Когда Герцены жили в Москве последние годы, то мои именины праздновались очень шумно6. Ко мне собирался почти весь кружок мужчин и дам на вечер. Пили чай, ужинали, при этом, конечно, много выпивалось вина, а шампанское всегда Герцен привозил с собою, бутылок пять-шесть, и почти всегда уже ночью посылали на лошади за добавочным. В 1846 году Наташа не могла быть у меня на именинах -- у нее родилась дочь Лиза;7 она прислала мне коробочку с вещами из угля и надписала год и число. Эта коробочка и теперь у меня. Когда все собрались ко мне, то брат Сергей Иванович позвал меня в мою комнату и прибавил: "Да поскорее иди!" Я вошла и увидала, на моем комоде стояли три портрета в рамках: Герцена, Грановского и Корша, и перед каждым стояло по свечке. Явились и оригиналы, и кто-то из них сострил: "Вот вам наше благословение -- трех святителей!" Я была очень, очень рада такому подарку. Эти портреты и теперь висят в моей комнате и живо напоминают мне то дорогое время, когда так хорошо жилось с верою в людей, в этих людей, казавшихся лучшими... Двух из них уже нет -- мир им!..

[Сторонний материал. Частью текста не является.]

(** On arguments that are in order, the call is made. *)
Lemma hook_call_exists self kw w :
  let k := default default_oversample (oversample kw) in
  axis_ok w (fine_ebins kw) (ebins self) k ->
  axis_ok w (fine_czbins kw) (czbins self) k ->
  exists t ecen czcen w2, hook_call self kw w t ecen czcen w2.
Proof.
  intros k (c1 & Ec1 & Hf1) (c2 & Ec2 & Hf2).
  set (w0 := {| heap := heap w;
                logs := logs w ++ [(INFO, "Retrieving finely binned maps")] |}).
  destruct (check_oversampling_returns w0 (fine_ebins kw) (ebins self) c1 k Ec1 Hf1)
    as (le & ext1 & lg1 & a_e & Hrun1 & Hle & _).
  set (w1 := {| heap := heap w0 ++ ext1; logs := logs w0 ++ [lg1] |}) in *.
  destruct (check_oversampling_returns w1 (fine_czbins kw) (czbins self) c2 k)
    as (lcz & ext2 & lg2 & a_cz & Hrun2 & Hlcz & _).
  { by apply lookup_app_l_Some. }
  { destruct (fine_czbins kw) as [lf|]; [|done].
    destruct Hf2 as [f Hf]. exists f. by apply lookup_app_l_Some. }
  set (w2 := {| heap := heap w1 ++ ext2; logs := logs w1 ++ [lg2] |}) in *.
  assert (heap w2 !! le = Some a_e) as Hle2 by (by apply lookup_app_l_Some).
  eexists _, _, _, _. unfold hook_call. cbv zeta.
  exists le, w1, lcz, w2, a_e, a_cz. by repeat split.
Qed.

(** ** [get_osc_prob_maps], step by step *)

Lemma get_osc_prob_maps_unfold C self kw w :
  get_osc_prob_maps C self kw w
  = (let* fine_maps :=
       get_osc_probLT_dict C self (fine_ebins kw) (fine_czbins kw)
         (default default_oversample (oversample kw)) (params kw) in
     smoothing_pass self fine_maps)
      {| heap := heap w;
         logs := logs w ++ [(INFO, "Retrieving finely binned maps")] |}.
Proof. reflexivity. Qed.

(** A call that returns has called the hook, which has returned, and
    has smoothed the table of the hook. *)
Lemma get_osc_prob_maps_Ok C hk self kw w d w' :
  fill_override C = Some hk ->
  get_osc_prob_maps C self kw w = (Ok d, w') ->
  exists t ecen czcen w2 t' w3,
    hook_call self kw w t ecen czcen w2
    /\ hk self t ecen czcen (params kw) w2 = (Ok t', w3)
    /\ smoothing_pass self t' w3 = (Ok d, w').
Proof.
  intros Hov Hrun. rewrite get_osc_prob_maps_unfold in Hrun.
  apply bind_Ok in Hrun as (t' & w3 & HLT & Hpass).
  apply get_osc_probLT_dict_Ok in HLT as (t & ecen & czcen & w2 & Hcall & Hhook).
  unfold resolve_fill_osc_prob in Hhook. rewrite Hov in Hhook.
  by exists t, ecen, czcen, w2, t', w3.
Qed.

Lemma smooth_family_nil self fine_maps rebin from_nu acc w r w' :
  smooth_family self fine_maps rebin from_nu [] acc w = (r, w') ->
  r = Ok acc /\ w' = w.
Proof. by intros [= <- <-]. Qed.

Lemma smooth_family_cons self fine_maps rebin from_nu to_nu tomap rest acc w new w' :
  smooth_family self fine_maps rebin from_nu ((to_nu, tomap) :: rest) acc w
  = (Ok new, w') ->
  exists r w1,
    __smoothing_func self fine_maps rebin tomap
      {| heap := heap w;
         logs := logs w ++ [(DEBUG, "Getting smoothed map " +:+ from_nu
                                    +:+ "/" +:+ to_nu)] |}
    = (Ok r, w1)
    /\ smooth_family self fine_maps rebin from_nu rest (dict_set to_nu r acc) w1
       = (Ok new, w').
Proof.
  unfold smooth_family. cbn [for_each]. intros Hrun.
  apply bind_Ok in Hrun as (acc1 & w1 & Hbody & Hrest).
  apply bind_Ok in Hbody as ([] & w0 & Hlog & Hbody). injection Hlog as <-.
  apply bind_Ok in Hbody as (r & w1' & Hcall & Hret). injection Hret as <- <-.
  eauto.
Qed.

Lemma smooth_entry_Ok self fine_maps rebin from_nu ent acc w d w' :
  smooth_entry self fine_maps rebin (from_nu, ent) acc w = (Ok d, w') ->
  (contains "bins" from_nu = true /\ d = acc /\ w' = w)
  \/ (contains "bins" from_nu = false
      /\ exists tomaps new,
           ent = Maps tomaps
           /\ smooth_family self fine_maps rebin from_nu tomaps [] w = (Ok new, w')
           /\ d = dict_set from_nu (Maps new) acc).
Proof.
  unfold smooth_entry. destruct (contains "bins" from_nu).
  - intros [= <- <-]. by left.
  - destruct ent as [a|tomaps]; [done|]. intros Hrun. right. split; [done|].
    apply bind_Ok in Hrun as (new & w1 & Hfam & Hret). injection Hret as <- <-.
    by exists tomaps, new.
Qed.

Lemma for_each_cons_Ok {A S} (x : A) xs (body : A -> S -> M S) s w s' w' :
  for_each (x :: xs) body s w = (Ok s', w') ->
  exists s1 w1, body x s w = (Ok s1, w1) /\ for_each xs body s1 w1 = (Ok s', w').
Proof. cbn [for_each]. apply bind_Ok. Qed.

(** The steps of [smoothing_pass] before and after its loop. *)
Lemma smoothing_pass_Ok self t w d w' :
  smoothing_pass self t w = (Ok d, w') ->
  exists e cz a1 fe a2 fcz w1 w2,
    heap w !! ebins self = Some e
    /\ heap w !! czbins self = Some cz
    /\ dict_get "ebins" t = Some (Edges a1) /\ heap w !! a1 = Some fe
    /\ dict_get "czbins" t = Some (Edges a2) /\ heap w !! a2 = Some fcz
    /\ heap w1 = heap w
    /\ for_each t
         (smooth_entry self t (subbinning [data e; data cz] [data fe; data fcz]))
         [("ebins", Edges (ebins self)); ("czbins", Edges (czbins self))] w1
       = (Ok d, w2)
    /\ heap w' = heap w2.
Proof.
  unfold smoothing_pass. cbv zeta. intros Hrun.
  apply bind_Ok in Hrun as ([] & w0 & Hlog & Hrun). injection Hlog as <-.
  apply bind_Ok in Hrun as (e & ? & He & Hrun). apply load_Ok in He as [He ->].
  apply bind_Ok in Hrun as (cz & ? & Hcz & Hrun). apply load_Ok in Hcz as [Hcz ->].
  apply bind_Ok in Hrun as (? & ? & Hfe & Hrun).
  apply edges_of_Ok in Hfe as (a1 & fe & K1 & E1 & -> & ->).
  apply bind_Ok in Hrun as (? & ? & Hfcz & Hrun).
  apply edges_of_Ok in Hfcz as (a2 & fcz & K2 & E2 & -> & ->).
  apply bind_Ok in Hrun as ([] & w1 & Hm & Hrun).
  apply bind_Ok in Hrun as (d' & w2 & Hloop & Hfin).
  apply bind_Ok in Hfin as ([] & ? & Hlog & Hret). injection Hlog as <-.
  injection Hret as <- <-.
  cbn [heap] in *.
  exists e, cz, a1, fe, a2, fcz, w1, w2. do 6 (split; [done|]).
  split; [|split; [exact Hloop|done]].
  destruct (subbinning _ _) as [[|? ?]|]; by injection Hm as <-.
Qed.

(** ** What the call leaves as it is *)

Lemma appends_grows {A} (m : M A) w r w' :
  appends m -> m w = (r, w') -> exists ext, heap w' = heap w ++ ext.
Proof. intros Hm Hrun. destruct (Hm w) as [ext Hext]. rewrite Hrun in Hext. eauto. Qed.

Lemma allocates_appends m : allocates m -> appends m.
Proof.
  intros Hm w. destruct (m w) as [r w'] eqn:Hrun.
  destruct (Hm w r w' Hrun) as [[ext Hext] _]. by exists ext.
Qed.

Lemma appends_edge_array fine_maps key : appends (edge_array fine_maps key).
Proof.
  unfold edge_array. destruct (dict_get key fine_maps) as [[a|m]|]; appends_step.
Qed.

(** Under the contract of the strategies, [__smoothing_func] is one of
    the computations that return a new array. *)
Lemma smoothing_func_allocates self fine_maps rebin osc_map :
  strategies_allocate ->
  allocates (__smoothing_func self fine_maps rebin osc_map).
Proof.
  intros [Hr Hs]. unfold __smoothing_func.
  assert (allocates
            (let* fe := edge_array fine_maps "ebins" in
             let* fcz := edge_array fine_maps "czbins" in
             get_smoothed_map osc_map fe fcz (ebins self) (czbins self)))
    as Hfallback.
  { intros w r w'. unfold bind, edge_array.
    destruct (dict_get "ebins" fine_maps) as [[a1|?]|]; unfold raise, ret.
    2,3: intros [= <- <-]; split; [exists []; by rewrite app_nil_r|done].
    destruct (dict_get "czbins" fine_maps) as [[a2|?]|].
    2,3: intros [= <- <-]; split; [exists []; by rewrite app_nil_r|done].
    apply Hs. }
  destruct rebin as [[|ax axes]|]; [done|apply Hr|done].
Qed.

Lemma appends_smoothing_func self fine_maps rebin osc_map :
  strategies_allocate ->
  appends (__smoothing_func self fine_maps rebin osc_map).
Proof. intros Ha. by apply allocates_appends, smoothing_func_allocates. Qed.

Lemma appends_smooth_family self fine_maps rebin from_nu tomaps acc :
  strategies_allocate ->
  appends (smooth_family self fine_maps rebin from_nu tomaps acc).
Proof.
  intros Ha. unfold smooth_family. apply appends_for_each.
  intros [to_nu tomap] acc'.
  apply appends_bind; [apply appends_logging|intros _].
  apply appends_bind; [by apply appends_smoothing_func|intros r].
  apply appends_ret.
Qed.

Lemma appends_smooth_entry self fine_maps rebin item acc :
  strategies_allocate ->
  appends (smooth_entry self fine_maps rebin item acc).
Proof.
  intros Ha. destruct item as [from_nu ent]. unfold smooth_entry.
  destruct (contains "bins" from_nu); [apply appends_ret|].
  destruct ent as [a|tomaps]; [apply appends_raise|].
  apply appends_bind; [by apply appends_smooth_family|intros new].
  apply appends_ret.
Qed.

(** Once the fine table is there, [get_osc_prob_maps] only adds arrays
    to the store. *)
Lemma appends_smoothing_pass self t :
  strategies_allocate -> appends (smoothing_pass self t).
Proof.
  intros Ha. unfold smoothing_pass. cbv zeta.
  apply appends_bind; [apply appends_logging|intros _].
  apply appends_bind; [apply appends_load|intros e].
  apply appends_bind; [apply appends_load|intros cz].
  apply appends_bind; [apply appends_edges_of|intros fe].
  apply appends_bind; [apply appends_edges_of|intros fcz].
  apply appends_bind.
  { destruct (subbinning _ _) as [[|? ?]|];
      [apply appends_ret|apply appends_logging|apply appends_ret]. }
  intros _.
  apply appends_bind.
  { apply appends_for_each. intros item acc. by apply appends_smooth_entry. }
  intros d. apply appends_bind; [apply appends_logging|intros _].
  apply appends_ret.
Qed.

(** The table builder leaves every array it finds unchanged, when the
    hook writes into the probability arrays only. *)
Lemma get_osc_probLT_dict_frame C self fe fcz k p w r w' :
  fills_in_place (resolve_fill_osc_prob C) ->
  get_osc_probLT_dict C self fe fcz k p w = (r, w') ->
  forall l a, heap w !! l = Some a -> heap w' !! l = Some a.
Proof.
  intros Hfill Hrun l a El.
  destruct (check_oversampling fe (ebins self) k w) as [r1 w1] eqn:H1.
  destruct (check_oversampling_grows _ _ _ _ _ _ H1) as [ext1 Hext1].
  assert (heap w1 !! l = Some a) as El1.
  { rewrite Hext1. by apply lookup_app_l_Some. }
  destruct r1 as [le|err].
  2: { unfold get_osc_probLT_dict in Hrun. unfold bind at 1 in Hrun.
       rewrite H1 in Hrun. by injection Hrun as _ <-. }
  destruct (check_oversampling fcz (czbins self) k w1) as [r2 w2] eqn:H2.
  destruct (check_oversampling_grows _ _ _ _ _ _ H2) as [ext2 Hext2].
  assert (heap w2 !! l = Some a) as El2.
  { rewrite Hext2. by apply lookup_app_l_Some. }
  destruct r2 as [lcz|err].
  2: { unfold get_osc_probLT_dict in Hrun. unfold bind at 1 in Hrun.
       rewrite H1 in Hrun. unfold bind at 1 in Hrun.
       rewrite H2 in Hrun. by injection Hrun as _ <-. }
  destruct (heap w2 !! le) as [e|] eqn:He.
  2: { unfold get_osc_probLT_dict in Hrun. unfold bind at 1 in Hrun.
       rewrite H1 in Hrun. unfold bind at 1 in Hrun.
       rewrite H2 in Hrun. unfold bind at 1 in Hrun. unfold load at 1 in Hrun.
       rewrite He in Hrun. by injection Hrun as _ <-. }
  destruct (heap w2 !! lcz) as [cz|] eqn:Hcz.
  2: { unfold get_osc_probLT_dict in Hrun. unfold bind at 1 in Hrun.
       rewrite H1 in Hrun. unfold bind at 1 in Hrun.
       rewrite H2 in Hrun. unfold bind at 1 in Hrun.
       rewrite (load_ok _ _ _ He) in Hrun.
       unfold bind at 1 in Hrun. unfold load at 1 in Hrun.
       rewrite Hcz in Hrun. by injection Hrun as _ <-. }
  rewrite (get_osc_probLT_dict_delegates C self fe fcz k p w
             le w1 lcz w2 e cz H1 H2 He Hcz) in Hrun.
  apply (Hfill _ _ _ _ _ _ _ _ Hrun).
  - rewrite prob_locs_fresh. intros Hin.
    apply list_elem_of_fmap in Hin as (i & -> & _).
    apply lookup_lt_Some in El2. lia.
  - cbn [heap]. by apply lookup_app_l_Some.
Qed.

(** [get_osc_prob_maps] leaves every array it finds unchanged. *)
Lemma get_osc_prob_maps_frame C self kw w r w' :
  fills_in_place (resolve_fill_osc_prob C) ->
  strategies_allocate ->
  get_osc_prob_maps C self kw w = (r, w') ->
  forall l a, heap w !! l = Some a -> heap w' !! l = Some a.
Proof.
  intros Hfill Ha Hrun l a El.
  rewrite get_osc_prob_maps_unfold in Hrun. unfold bind in Hrun.
  destruct (get_osc_probLT_dict C self _ _ _ _ _) as [r3 w3] eqn:HLT.
  assert (heap w3 !! l = Some a) as El3.
  { by apply (get_osc_probLT_dict_frame _ _ _ _ _ _ _ _ _ Hfill HLT). }
  destruct r3 as [t'|err]; [|by injection Hrun as _ <-].
  destruct (appends_grows _ _ _ _ (appends_smoothing_pass self t' Ha) Hrun)
    as [ext ->].
  by apply lookup_app_l_Some.
Qed.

Припоминая жизнь Герценых в Москве, начиная с 1842 по 1847 год (их отъезда за границу) и пропуская из нее разные неприятные столкновения и грустные события, общее составляет такое отрадное, приятное впечатление, что с радостью пережил бы всю эту жизнь, послушал бы умных речей Герцена, побывал бы на лекции милого Грановского, -- посидела б я с Наташей и любовно поглядела бы на ее милое, оживленное личико, послушать ее симпатичного голоска, ее умной, доброй речи, обняла бы ее, расцеловала... Тени лучших людей из ее кружка являются передо мною как живые. Вот Грановский читает для Наташи, у нее в кабинете, лекции из средней истории (это было потому, что Наташа не могла ездить на публичные лекции Грановского -- она была больна, а поэтому он и предложил ей читать на дому). И что это были за лекции! Не стесняясь публикой и неизбежной в публике цензурой, он читал так живо, так увлекательно, так интересно эти лекции, что, право, мне кажется, лучше этого уже никто не прочтет. Мы слушали его только четверо: Наташа, я, Марья Каспаровна, которая и записывала, и Марья Федоровна, которая по своей привычке льстить употребляла в настоящем случае мимические знаки, изъявляющие то восторг, то удивление и пр. и пр. Наташа вся превращалась в слух, -- лицо ее горело, глаза блистали, а иногда даже в них светились слезы. По окончании лекции мы все благодарили Грановского, Наташа молча сжимала его руку и с горячей благодарностью глядела ему в глаза, и у Грановского всегда появлялись на глазах слезы, и он спешил уйти. Это был нежный, впечатлительный человек, добрый, благородный, бескорыстный, очень умный, но только в чем можно было его упрекнуть, так это в лени и в пристрастии к картам. Он мог играть по целым ночам, не вставая и ни о чем больше не думая, ничего уже не понимая, -- эта страсть в нем развилась с удвоенной силой, когда уехали Герцены за границу. Длл него уже не было научного освежающего элемента, не было живого интереса в жизни, или, если он и был, то ему не с кем было делить его -- с ним не было ни Александра, ни Ника, и он бросился в картеж, чтобы забыться и забыть всё...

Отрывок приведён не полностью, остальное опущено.